The other claims made generally referred to the improvement of mood, or concentration, or something else along those lines. They were phrased in a way as to suggest (though never outright claim) that these products would be effective in people with emotional symptoms and needing medications because of underlying medical problems. Okay, here's the deal, assuming that you are not suffering from a particularly nasty neurological disorder, the reality is that mood and concentration and the like are based largely on your state of mind. If you are actively doing something to try to improve your state of mind, then odds are you will be successful because acting with the intention is probably sufficient. So, it wasn't the essential oils or anything else that did it, it is the fact that you acted to benefit yourself emotionally. So, if you want to be aromatic plant stuff for that purpose, knock yourself out. But you don't have to spend money if you don't want to. You could do any number of things to get the same results.

We at the store were encouraged by our regional manager to say things such as "this essential oil helps to detox your body" (actually, your body removes toxins on its own through your normal respiratory and metabolic processes - if you actually need a toxin removed, you are probably lying unconscious or in pain in an ICU somewhere and not buying herbs or essential oils in a shop), or "this oil is popular in Europe" (well, so was Fascism**), or, my favorite, "this product has been proven in clinical trials" (no joke, the "clinical trials" involved a small group of women who were given free samples and asked leading questions by a company employee, these were clinical trials in precisely the same way that I am the Emperor of Spain).

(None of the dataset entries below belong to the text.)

(* ===== verification/_CoqProject ===== *)
-Q . S2P
Prelude.v
Machine.v
Sdk.v
TokenInstruction.v
TokenState.v
TokenProcessor.v
TokenCodec.v
TokenFacts.v
TokenRuns.v
TokenChanges.v
TokenLedger.v
PoolInstruction.v
PoolState.v
StakeProgram.v
PoolProcessor.v
Entry.v
PoolCodec.v
PoolMath.v
PoolFacts.v
Panics.v
PoolSpec.v
PoolFrame.v
PoolRefine.v
PoolSim.v
Models.v
PoolForward.v
Composition.v
Samples.v
Liquidity.v
SampleRuns.v
LiquidityTheorems.v
PoolTheorems.v
StakeTheorems.v
TokenFrame.v
TokenNative.v
TokenSamples.v
TokenTheorems.v
TokenAtomic.v
PanicTheorems.v
CompositionTheorems.v
Solvency.v
Client.v
Cli.v
MetaCli.v
Args.v
CliArgs.v
MetaCliArgs.v
ClientFacts.v
Transactions.v
ClientSamples.v
ClientTheorems.v
ClientDeposit.v
Bootstrap.v
LiquidityCreation.v
ArgsTheorems.v
(* ===== verification/Prelude.v ===== *)
(** * MetaPool: a verified model of the stake-pool and token programs

    This library models the Rust code of the MetaPool repository: two Solana
    programs and their two command-line clients, and proves what makes them
    correct.

    ** The program and its parts

    - The token program, [token/program/src]: mints, token accounts and
      multisig owners, one handler per instruction.
    - The stake-pool program, [program/src]: a pool of stake accounts whose
      shares are tokens of a mint the program controls, a list of its
      validators, and a liquidity pool that buys the shares for wrapped SOL.
      It calls the token program and the native stake program through
      cross-program invocations.
    - The clients, [cli/src/main.rs] and [metacli/src/main.rs]: they read the
      chain, assemble instructions and sign transactions.

    ** How the code is modelled

    Rust's [Result] is [outcome], with a third case for panics (a failed
    [assert!], an [unwrap] of nothing, an index out of range, an arithmetic
    overflow).  A handler is a function of the state monad [stM] over the
    store of accounts ([Sdk.Store], a finite map from keys to lamports, data
    and owner), and its outcome does not undo the store: that is how a
    [RefCell] behaves.  Two [AccountInfo]s with one key alias the same cell.
    Integers are [Z] with their width written out: the checked operations
    return options, and the plain operators go through [Machine.plain_add] and
    [plain_sub], which panic or wrap according to the build ([BuildProfile]).
    The [f64]s are the standard library's executable IEEE doubles.

    What is not in the repository is an interface with laws: the
    [solana_program] crate ([SolanaSdk], [SolanaSdkLaws]), the runtime that
    executes invocations ([Runtime], [RuntimeLaws]), [bincode] ([Bincode]), the
    contents of struct padding ([StructPadding]), the RPC client and key
    generation ([Client], [ClientLaws]), the system program
    ([SystemProgram], [SystemLaws]), the command-line parser ([Clap],
    [ClapLaws]).  The [Pack] and [repr(C)] traits are classes whose laws
    ([PackLaws], [ReprCLaws]) the programs' types discharge.

    ** The files

    - [Prelude] (this file), [Machine], [Sdk]: outcomes, the monad, integers
      and bytes, the interfaces.
    - [TokenInstruction], [TokenState], [TokenProcessor]: error.rs and
      instruction.rs, state.rs, processor.rs and native_mint.rs of the token
      program, a definition per function.
    - [TokenCodec] (layouts and instruction bytes), [TokenFacts] and
      [TokenRuns] (what a successful handler has checked and leaves),
      [TokenChanges] (what it does to a mint and to other accounts' data),
      [TokenLedger] (the abstract ledger and the simulation), [TokenFrame]
      (what an instruction cannot touch), [TokenNative] (wrapped SOL).
    - [PoolInstruction], [PoolState], [StakeProgram], [PoolProcessor]: the same
      for [program/src]; [Entry]: the entrypoints, the lines printed for
      errors and the display of amounts.
    - [PoolCodec], [PoolMath], [PoolFacts], [PoolSpec] (the pool as a state
      machine), [PoolFrame], [PoolRefine], [PoolSim], [PoolForward],
      [Liquidity]: the layouts, the share arithmetic, the machine and the
      simulation, forward execution, the liquidity pool.
    - [Panics]: the outcomes a handler cannot have, on any store.
    - [Composition], [Solvency]: the pool run over the token program, for one
      instruction and along a chain of all programs' steps.
    - [Client], [Cli], [MetaCli], [ClientFacts]: the clients' shared helpers,
      their commands and the dispatch of their [main].
    - [Transactions], [Bootstrap], [LiquidityCreation]: the instructions of a
      transaction run one after the other over the models of the programs they
      address; the life of a pool from the transaction that creates it, and
      what the transaction that creates the liquidity pool leaves.
    - [Args], [CliArgs], [MetaCliArgs]: the declarations of the command-line
      arguments in the builder style of the sources, and how [main] reads the
      matched arguments and its configuration.
    - [Models], [Samples], [SampleRuns], [TokenSamples], [ClientSamples]:
      executable instances of the interfaces and the concrete accounts on which
      the theorems are witnessed.
    - [PoolTheorems], [LiquidityTheorems], [StakeTheorems], [TokenTheorems],
      [TokenAtomic], [PanicTheorems], [CompositionTheorems], [ClientTheorems],
      [ClientDeposit], [ArgsTheorems], and the last theorems of [Solvency], of
      [Bootstrap], of [LiquidityCreation] and of the two codec files: the properties, each with a
      witness where it has hypotheses.

    ** What is proved

    - Stake pool.  Each handler's behaviour on success, guard by guard; that
      deposits and withdrawals succeed when their guards hold; that every
      successful instruction is the step of the machine of [PoolSpec] that is
      named after it, whose invariants (records in range, no validator twice,
      at most a thousand, mint and fee fixed) therefore hold along every chain
      of events; what a deposit and a withdrawal do to the price of a token in
      any build, and that trading does not lower it until all tokens are
      redeemed; that the program touches only the pool and list it is passed
      and administration needs the owner.
    - Liquidity pool.  What adding liquidity and selling stSOL pay.
    - Token program.  Every successful instruction is an authorised event of
      the ledger; a mint's supply is the sum of its balances, always; the owner
      check is sound for keys and multisigs; frozen accounts stay; wrapped SOL
      is backed; lamports are conserved but for an account closed into itself.
    - Composition.  Run over the token program, the pool's count of its tokens
      is the supply its mint records, as long as the mint that deposits and
      withdrawals are passed is the pool's; and along the chains of
      [Solvency.solvency_step], in which any of the twelve instructions and
      other programs take turns, the tokens in existence never exceed that
      count, so that together they redeem for no more than the lamports managed.
    - Creation.  The transaction of the create-pool command, run instruction by
      instruction, succeeds exactly when the fee is at most one and leaves the
      initial pool with a mint that only the pool controls: the premise of the
      solvency invariant holds from the first transaction on.  The liquidity
      pool's creation succeeds too, but its accounts obey the address of the
      pool named in the source, and the state account it makes stays empty.
    - Failures.  In a build without overflow checks, the exact list of what makes
      either program panic; everything else that goes wrong is an error.  A
      token instruction that fails leaves every account as it was.
    - Bytes.  The layouts of all accounts and instructions round-trip; parsing
      is total, with the one panic of the token instructions characterised.
    - Stake arithmetic.  The warm-up and cool-down loops end and what they
      return adds up to the delegated stake.
    - Clients.  What the update command leaves when the program runs it: every
      record with the current epoch and the lamports of its vote account (where
      the documentation means its stake account); the choice of accounts for a
      withdrawal is the greedy one, wrap-around included; the conversions agree
      with the program's; what a withdrawal asks; the program accepts the
      deposit instruction that the deposit command builds.  On every command
      line the parser accepts, the client runs the command of the subcommand
      named, each argument reaching the parameter it is named for.

    ** What the theorems on chains assume

    No handler checks who owns the account it is passed as the pool, so an
    account of anybody that reads as an initialised pool and names a real
    pool's list can be used to rewrite the list's balances
    ([PoolTheorems.impostor_rewrites_list]).  The theorems that follow a pool
    through instructions therefore ask that none of them is passed such an
    impostor, or the list itself, as its pool ([PoolSpec.genuine]), that the
    pool's account is shorter than a
    list, as the clients create it, so that it cannot pass for one, and that
    the program is not among the accounts it is passed.  Where a sum of the
    pool's totals could wrap around, which a build with overflow checks rules
    out and the repository's release profile does not, the theorems say so.

    ** Bounds and fuel

    The loops of the stake activation run on fuel, the number of epochs they
    may pass: [StakeTheorems] proves that they end within it.  [Client.chunks]
    takes the length of its list as fuel, at most one chunk per element.  The
    multisig loops run over at most eleven positions, the validator list over
    at most a thousand records.

    ** Not modelled

    The handlers' log messages and the clients' printing; the splitting of the
    command line's words and the reading of key and configuration files, which
    are other crates' ([Args.Clap]); the borrow counts of [RefCell]s, as every
    borrow of the sources ends before the same cell is borrowed again; the [entrypoint!] macro's decoding of the loader's input; the
    generated C header [token.h]; tests and the performance monitor; what the
    sources keep in comments, such as metacli's copy of [command_create_pool].
    In [metacli] the helpers and commands copied unchanged are the definitions
    of [Client] and [Cli] under names of their own.  What the theorems on whole
    transactions do not run is the native stake program, which is not in the
    repository: the transactions that need it are followed up to its calls. *)
From stdpp Require Export base tactics option list list_numbers gmap numbers strings.
From Stdlib Require Export ZArith Lia.
From Stdlib Require Export Strings.Byte.
(* ===== verification/TokenInstruction.v ===== *)
(** * The token program's errors and instructions

    Models [token/program/src/error.rs] and [token/program/src/instruction.rs]:
    the error enum and its codes, the instruction enum, its byte codec
    ([token_unpack], [token_pack]) and the client-side constructors. *)
From S2P Require Import Prelude Machine Sdk.

(** ** Errors (error.rs) *)
Inductive TokenError :=
| NotRentExempt | TokenInsufficientFunds | InvalidMint | MintMismatch | OwnerMismatch
| FixedSupply | TokenAlreadyInUse | InvalidNumberOfProvidedSigners
| InvalidNumberOfRequiredSigners | UninitializedState | NativeNotSupported
| NonNativeHasBalance | InvalidInstruction | TokenInvalidState | Overflow
| AuthorityTypeNotSupported | MintCannotFreeze | AccountFrozen | MintDecimalsMismatch.
(** [e as u32] *)
Definition token_error_code (e : TokenError) : Z :=
  match e with
  | NotRentExempt => 0 | TokenInsufficientFunds => 1 | InvalidMint => 2 | MintMismatch => 3
  | OwnerMismatch => 4 | FixedSupply => 5 | TokenAlreadyInUse => 6
  | InvalidNumberOfProvidedSigners => 7 | InvalidNumberOfRequiredSigners => 8
  | UninitializedState => 9 | NativeNotSupported => 10 | NonNativeHasBalance => 11
  | InvalidInstruction => 12 | TokenInvalidState => 13 | Overflow => 14
  | AuthorityTypeNotSupported => 15 | MintCannotFreeze => 16 | AccountFrozen => 17
  | MintDecimalsMismatch => 18
  end.
(** [impl From<TokenError> for ProgramError] *)
Definition token_err (e : TokenError) : ProgramError := Custom (token_error_code e).

(** ** Instructions (instruction.rs) *)
Definition MIN_SIGNERS : nat := 1.
Definition MAX_SIGNERS : nat := 11.

Inductive AuthorityType := MintTokens | FreezeAccountAuthority | AccountOwner | CloseAccountAuthority.
Definition authority_type_into (a : AuthorityType) : Z :=
  match a with MintTokens => 0 | FreezeAccountAuthority => 1 | AccountOwner => 2 | CloseAccountAuthority => 3 end.
Definition authority_type_from (index : Z) : result AuthorityType :=
  if index =? 0 then Ok MintTokens
  else if index =? 1 then Ok FreezeAccountAuthority
  else if index =? 2 then Ok AccountOwner
  else if index =? 3 then Ok CloseAccountAuthority
  else Err (token_err InvalidInstruction).

Inductive TokenInstruction :=
| InitializeMint (decimals : Z) (mint_authority : Pubkey) (freeze_authority : option Pubkey)
| InitializeAccount
| InitializeMultisig (m : Z)
| Transfer (amount : Z)
| Approve (amount : Z)
| Revoke
| SetAuthority (authority_type : AuthorityType) (new_authority : option Pubkey)
| MintTo (amount : Z)
| Burn (amount : Z)
| CloseAccount
| FreezeAccount
| ThawAccount
| TransferChecked (amount decimals : Z)
| ApproveChecked (amount decimals : Z)
| MintToChecked (amount decimals : Z)
| BurnChecked (amount decimals : Z)
| InitializeAccount2 (owner : Pubkey).

(** [slice.split_first()] *)
Definition split_first (l : list byte) : option (Z * list byte) :=
  match l with [] => None | b :: l' => Some (u8_of_byte b, l') end.
(** [slice.split_at(n)], which panics past the end *)
Definition split_at (n : nat) (l : list byte) : result (list byte * list byte) :=
  if (n <=? length l)%nat then Ok (take n l, drop n l) else Panic.

Definition unpack_pubkey (input : list byte) : result (Pubkey * list byte) :=
  if (32 <=? length input)%nat then
    '(k, rest) ← split_at 32 input; Ok (new_from_array k, rest)
  else Err (token_err InvalidInstruction).

Definition unpack_pubkey_option (input : list byte) : result (option Pubkey * list byte) :=
  match split_first input with
  | Some (t, rest) =>
      if t =? 0 then Ok (None, rest)
      else if (t =? 1) && (32 <=? length rest)%nat then
        '(k, rest) ← split_at 32 rest; Ok (Some (new_from_array k), rest)
      else Err (token_err InvalidInstruction)
  | None => Err (token_err InvalidInstruction)
  end.

(** [rest.get(..8)] read as a little-endian [u64] *)
Definition unpack_amount (rest : list byte) : result Z :=
  if (8 <=? length rest)%nat then Ok (le_decode (take 8 rest)) else Err (token_err InvalidInstruction).
(** the amount and decimals of the [Checked] variants: [rest.split_at(8)] *)
Definition unpack_amount_decimals (rest : list byte) : result (Z * Z) :=
  '(amount, rest) ← split_at 8 rest;
  '(decimals, _) ← ok_or (token_err InvalidInstruction) (split_first rest);
  Ok (le_decode amount, decimals).

Definition token_unpack (input : list byte) : result TokenInstruction :=
  '(tag, rest) ← ok_or (token_err InvalidInstruction) (split_first input);
  match tag with
  | 0 =>
      '(decimals, rest) ← ok_or (token_err InvalidInstruction) (split_first rest);
      '(mint_authority, rest) ← unpack_pubkey rest;
      '(freeze_authority, _) ← unpack_pubkey_option rest;
      Ok (InitializeMint decimals mint_authority freeze_authority)
  | 1 => Ok InitializeAccount
  | 2 => '(m, _) ← ok_or (token_err InvalidInstruction) (split_first rest); Ok (InitializeMultisig m)
  | 3 => Transfer <$> unpack_amount rest
  | 4 => Approve <$> unpack_amount rest
  | 5 => Ok Revoke
  | 6 =>
      '(t, rest) ← ok_or (token_err InvalidInstruction) (split_first rest);
      authority_type ← authority_type_from t;
      '(new_authority, _) ← unpack_pubkey_option rest;
      Ok (SetAuthority authority_type new_authority)
  | 7 => MintTo <$> unpack_amount rest
  | 8 => Burn <$> unpack_amount rest
  | 9 => Ok CloseAccount
  | 10 => Ok FreezeAccount
  | 11 => Ok ThawAccount
  | 12 => '(amount, decimals) ← unpack_amount_decimals rest; Ok (TransferChecked amount decimals)
  | 13 => '(amount, decimals) ← unpack_amount_decimals rest; Ok (ApproveChecked amount decimals)
  | 14 => '(amount, decimals) ← unpack_amount_decimals rest; Ok (MintToChecked amount decimals)
  | 15 => '(amount, decimals) ← unpack_amount_decimals rest; Ok (BurnChecked amount decimals)
  | 16 => '(owner, _) ← unpack_pubkey rest; Ok (InitializeAccount2 owner)
  | _ => Err (token_err InvalidInstruction)
  end.

Definition pack_pubkey_option (value : option Pubkey) : list byte :=
  match value with Some k => x01 :: to_bytes k | None => [x00] end.

Definition token_pack (i : TokenInstruction) : list byte :=
  match i with
  | InitializeMint decimals mint_authority freeze_authority =>
      byte_of_u8 0 :: byte_of_u8 decimals :: to_bytes mint_authority ++ pack_pubkey_option freeze_authority
  | InitializeAccount => [byte_of_u8 1]
  | InitializeMultisig m => [byte_of_u8 2; byte_of_u8 m]
  | Transfer amount => byte_of_u8 3 :: u64_to_le_bytes amount
  | Approve amount => byte_of_u8 4 :: u64_to_le_bytes amount
  | MintTo amount => byte_of_u8 7 :: u64_to_le_bytes amount
  | Burn amount => byte_of_u8 8 :: u64_to_le_bytes amount
  | Revoke => [byte_of_u8 5]
  | SetAuthority authority_type new_authority =>
      byte_of_u8 6 :: byte_of_u8 (authority_type_into authority_type) :: pack_pubkey_option new_authority
  | CloseAccount => [byte_of_u8 9]
  | FreezeAccount => [byte_of_u8 10]
  | ThawAccount => [byte_of_u8 11]
  | TransferChecked amount decimals => byte_of_u8 12 :: u64_to_le_bytes amount ++ [byte_of_u8 decimals]
  | ApproveChecked amount decimals => byte_of_u8 13 :: u64_to_le_bytes amount ++ [byte_of_u8 decimals]
  | MintToChecked amount decimals => byte_of_u8 14 :: u64_to_le_bytes amount ++ [byte_of_u8 decimals]
  | BurnChecked amount decimals => byte_of_u8 15 :: u64_to_le_bytes amount ++ [byte_of_u8 decimals]
  | InitializeAccount2 owner => byte_of_u8 16 :: to_bytes owner
  end.

(** [(MIN_SIGNERS..=MAX_SIGNERS).contains(&index)] *)
Definition is_valid_signer_index (index : Z) : bool :=
  (Z.of_nat MIN_SIGNERS <=? index) && (index <=? Z.of_nat MAX_SIGNERS).

(** ** Client-side constructors *)
Section Builders.
Context `{SDK : SolanaSdk}.
Implicit Types (token_program_id : Pubkey) (signer_pubkeys : list Pubkey).

Definition signer_metas signer_pubkeys : list AccountMeta :=
  (fun k => meta_new_readonly k true) <$> signer_pubkeys.
Definition no_signers signer_pubkeys : bool := bool_decide (signer_pubkeys = []).

Definition initialize_mint token_program_id (mint_pubkey mint_authority_pubkey : Pubkey)
    (freeze_authority_pubkey : option Pubkey) (decimals : Z) : result Instruction :=
  let data := token_pack (InitializeMint decimals mint_authority_pubkey freeze_authority_pubkey) in
  let accounts := [meta_new mint_pubkey false; meta_new_readonly rent_id false] in
  Ok (mk_instruction token_program_id accounts data).

Definition initialize_account token_program_id (account_pubkey mint_pubkey owner_pubkey : Pubkey) :
    result Instruction :=
  let data := token_pack InitializeAccount in
  let accounts := [meta_new account_pubkey false; meta_new_readonly mint_pubkey false;
                   meta_new_readonly owner_pubkey false; meta_new_readonly rent_id false] in
  Ok (mk_instruction token_program_id accounts data).

Definition initialize_account2 token_program_id (account_pubkey mint_pubkey owner_pubkey : Pubkey) :
    result Instruction :=
  let data := token_pack (InitializeAccount2 owner_pubkey) in
  let accounts := [meta_new account_pubkey false; meta_new_readonly mint_pubkey false;
                   meta_new_readonly rent_id false] in
  Ok (mk_instruction token_program_id accounts data).

Definition initialize_multisig token_program_id (multisig_pubkey : Pubkey) signer_pubkeys (m : Z) :
    result Instruction :=
  if negb (is_valid_signer_index m) || negb (is_valid_signer_index (len signer_pubkeys))
     || (len signer_pubkeys <? m)
  then Err MissingRequiredSignature
  else
    let data := token_pack (InitializeMultisig m) in
    let accounts := meta_new multisig_pubkey false :: meta_new_readonly rent_id false ::
      ((fun k => meta_new_readonly k false) <$> signer_pubkeys) in
    Ok (mk_instruction token_program_id accounts data).

Definition transfer token_program_id (source_pubkey destination_pubkey authority_pubkey : Pubkey)
    signer_pubkeys (amount : Z) : result Instruction :=
  let data := token_pack (Transfer amount) in
  let accounts := [meta_new source_pubkey false; meta_new destination_pubkey false;
                   meta_new_readonly authority_pubkey (no_signers signer_pubkeys)]
                  ++ signer_metas signer_pubkeys in
  Ok (mk_instruction token_program_id accounts data).

Definition approve token_program_id (source_pubkey delegate_pubkey owner_pubkey : Pubkey)
    signer_pubkeys (amount : Z) : result Instruction :=
  let data := token_pack (Approve amount) in
  let accounts := [meta_new source_pubkey false; meta_new_readonly delegate_pubkey false;
                   meta_new_readonly owner_pubkey (no_signers signer_pubkeys)]
                  ++ signer_metas signer_pubkeys in
  Ok (mk_instruction token_program_id accounts data).

Definition revoke token_program_id (source_pubkey owner_pubkey : Pubkey) signer_pubkeys :
    result Instruction :=
  let data := token_pack Revoke in
  let accounts := [meta_new source_pubkey false;
                   meta_new_readonly owner_pubkey (no_signers signer_pubkeys)]
                  ++ signer_metas signer_pubkeys in
  Ok (mk_instruction token_program_id accounts data).

Definition set_authority token_program_id (owned_pubkey : Pubkey) (new_authority_pubkey : option Pubkey)
    (authority_type : AuthorityType) (owner_pubkey : Pubkey) signer_pubkeys : result Instruction :=
  let data := token_pack (SetAuthority authority_type new_authority_pubkey) in
  let accounts := [meta_new owned_pubkey false;
                   meta_new_readonly owner_pubkey (no_signers signer_pubkeys)]
                  ++ signer_metas signer_pubkeys in
  Ok (mk_instruction token_program_id accounts data).

Definition mint_to token_program_id (mint_pubkey account_pubkey owner_pubkey : Pubkey)
    signer_pubkeys (amount : Z) : result Instruction :=
  let data := token_pack (MintTo amount) in
  let accounts := [meta_new mint_pubkey false; meta_new account_pubkey false;
                   meta_new_readonly owner_pubkey (no_signers signer_pubkeys)]
                  ++ signer_metas signer_pubkeys in
  Ok (mk_instruction token_program_id accounts data).

Definition burn token_program_id (account_pubkey mint_pubkey authority_pubkey : Pubkey)
    signer_pubkeys (amount : Z) : result Instruction :=
  let data := token_pack (Burn amount) in
  let accounts := [meta_new account_pubkey false; meta_new mint_pubkey false;
                   meta_new_readonly authority_pubkey (no_signers signer_pubkeys)]
                  ++ signer_metas signer_pubkeys in
  Ok (mk_instruction token_program_id accounts data).

Definition close_account token_program_id (account_pubkey destination_pubkey owner_pubkey : Pubkey)
    signer_pubkeys : result Instruction :=
  let data := token_pack CloseAccount in
  let accounts := [meta_new account_pubkey false; meta_new destination_pubkey false;
                   meta_new_readonly owner_pubkey (no_signers signer_pubkeys)]
                  ++ signer_metas signer_pubkeys in
  Ok (mk_instruction token_program_id accounts data).

Definition freeze_account token_program_id (account_pubkey mint_pubkey owner_pubkey : Pubkey)
    signer_pubkeys : result Instruction :=
  let data := token_pack FreezeAccount in
  let accounts := [meta_new account_pubkey false; meta_new_readonly mint_pubkey false;
                   meta_new_readonly owner_pubkey (no_signers signer_pubkeys)]
                  ++ signer_metas signer_pubkeys in
  Ok (mk_instruction token_program_id accounts data).

Definition thaw_account token_program_id (account_pubkey mint_pubkey owner_pubkey : Pubkey)
    signer_pubkeys : result Instruction :=
  let data := token_pack ThawAccount in
  let accounts := [meta_new account_pubkey false; meta_new_readonly mint_pubkey false;
                   meta_new_readonly owner_pubkey (no_signers signer_pubkeys)]
                  ++ signer_metas signer_pubkeys in
  Ok (mk_instruction token_program_id accounts data).

Definition transfer_checked token_program_id
    (source_pubkey mint_pubkey destination_pubkey authority_pubkey : Pubkey)
    signer_pubkeys (amount decimals : Z) : result Instruction :=
  let data := token_pack (TransferChecked amount decimals) in
  let accounts := [meta_new source_pubkey false; meta_new_readonly mint_pubkey false;
                   meta_new destination_pubkey false;
                   meta_new_readonly authority_pubkey (no_signers signer_pubkeys)]
                  ++ signer_metas signer_pubkeys in
  Ok (mk_instruction token_program_id accounts data).

Definition approve_checked token_program_id
    (source_pubkey mint_pubkey delegate_pubkey owner_pubkey : Pubkey)
    signer_pubkeys (amount decimals : Z) : result Instruction :=
  let data := token_pack (ApproveChecked amount decimals) in
  let accounts := [meta_new source_pubkey false; meta_new_readonly mint_pubkey false;
                   meta_new_readonly delegate_pubkey false;
                   meta_new_readonly owner_pubkey (no_signers signer_pubkeys)]
                  ++ signer_metas signer_pubkeys in
  Ok (mk_instruction token_program_id accounts data).

Definition mint_to_checked token_program_id (mint_pubkey account_pubkey owner_pubkey : Pubkey)
    signer_pubkeys (amount decimals : Z) : result Instruction :=
  let data := token_pack (MintToChecked amount decimals) in
  let accounts := [meta_new mint_pubkey false; meta_new account_pubkey false;
                   meta_new_readonly owner_pubkey (no_signers signer_pubkeys)]
                  ++ signer_metas signer_pubkeys in
  Ok (mk_instruction token_program_id accounts data).

Definition burn_checked token_program_id (account_pubkey mint_pubkey authority_pubkey : Pubkey)
    signer_pubkeys (amount decimals : Z) : result Instruction :=
  let data := token_pack (BurnChecked amount decimals) in
  let accounts := [meta_new account_pubkey false; meta_new mint_pubkey false;
                   meta_new_readonly authority_pubkey (no_signers signer_pubkeys)]
                  ++ signer_metas signer_pubkeys in
  Ok (mk_instruction token_program_id accounts data).
End Builders.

So, what's an honest man to do?

Well, I did something that would have annoyed the regional manager had she ever been there to see it. People would come in, having been sent by their psychic***, and would say something like "I was told to buy lavender oil, because lavender helps you relax****"

I would respond with a simple question: "Do you like the smell of lavender?"

If they said "yes", then I would reply that lavender might help them relax and sell them what they were asking for. If they said "no" then I would say "if you don't like the smell of lavender, do you think it'll actually be relaxing to have it around? What scents do you like?" and we would begin finding something that they might actually enjoy having around (and which might, therefore, help them to relax).

And I never, NEVER claimed that the oils did anything medical or magical. When anyone would ask me about it, I would be honest and say that when I looked at the actually data, I was generally unimpressed, and that those plant compounds that are effective tend to get used by pharmaceutical companies making medications to do what the plant oils are claimed to do (yep, big pharma is perfectly happy to use natural compounds to get the desired medical - or, unfortunately, increasingly marketing - results).

The oils could be nice, they had a pleasant aroma, after all. But whenever anyone would ask me to recommend an oil for a medical condition, I always told them to talk with their doctor, as their doctor would be far more qualified to deal with medical issues than an underpaid soap shop employee.







*Amusingly, I also often meet people who are members of neo-pagan religions who claim that aromatherapy must work because of it's connection to Medieval Europe. This seems odd, as the people who they are citing as wise authorities are the same people who thought that burning non-Christians in their homes was a damn fine way to spend a Saturday night.

**Thank you, Mark Crislop

***no joke, most of the people who came in for aromatherapy products told me that they had been referred to us by a psychic, while most of the people who came in for skin scream told me that they had been sent by their plastic surgeon. Ahhh, southern California...

****Depending on which aromatherapist you ask (and I asked quite a few during this odd period in my life), you may be told that lavender helps you relax, or that it helps you to be more alert and ready to act. Two, mutually exclusive reactions, really, so which one is it?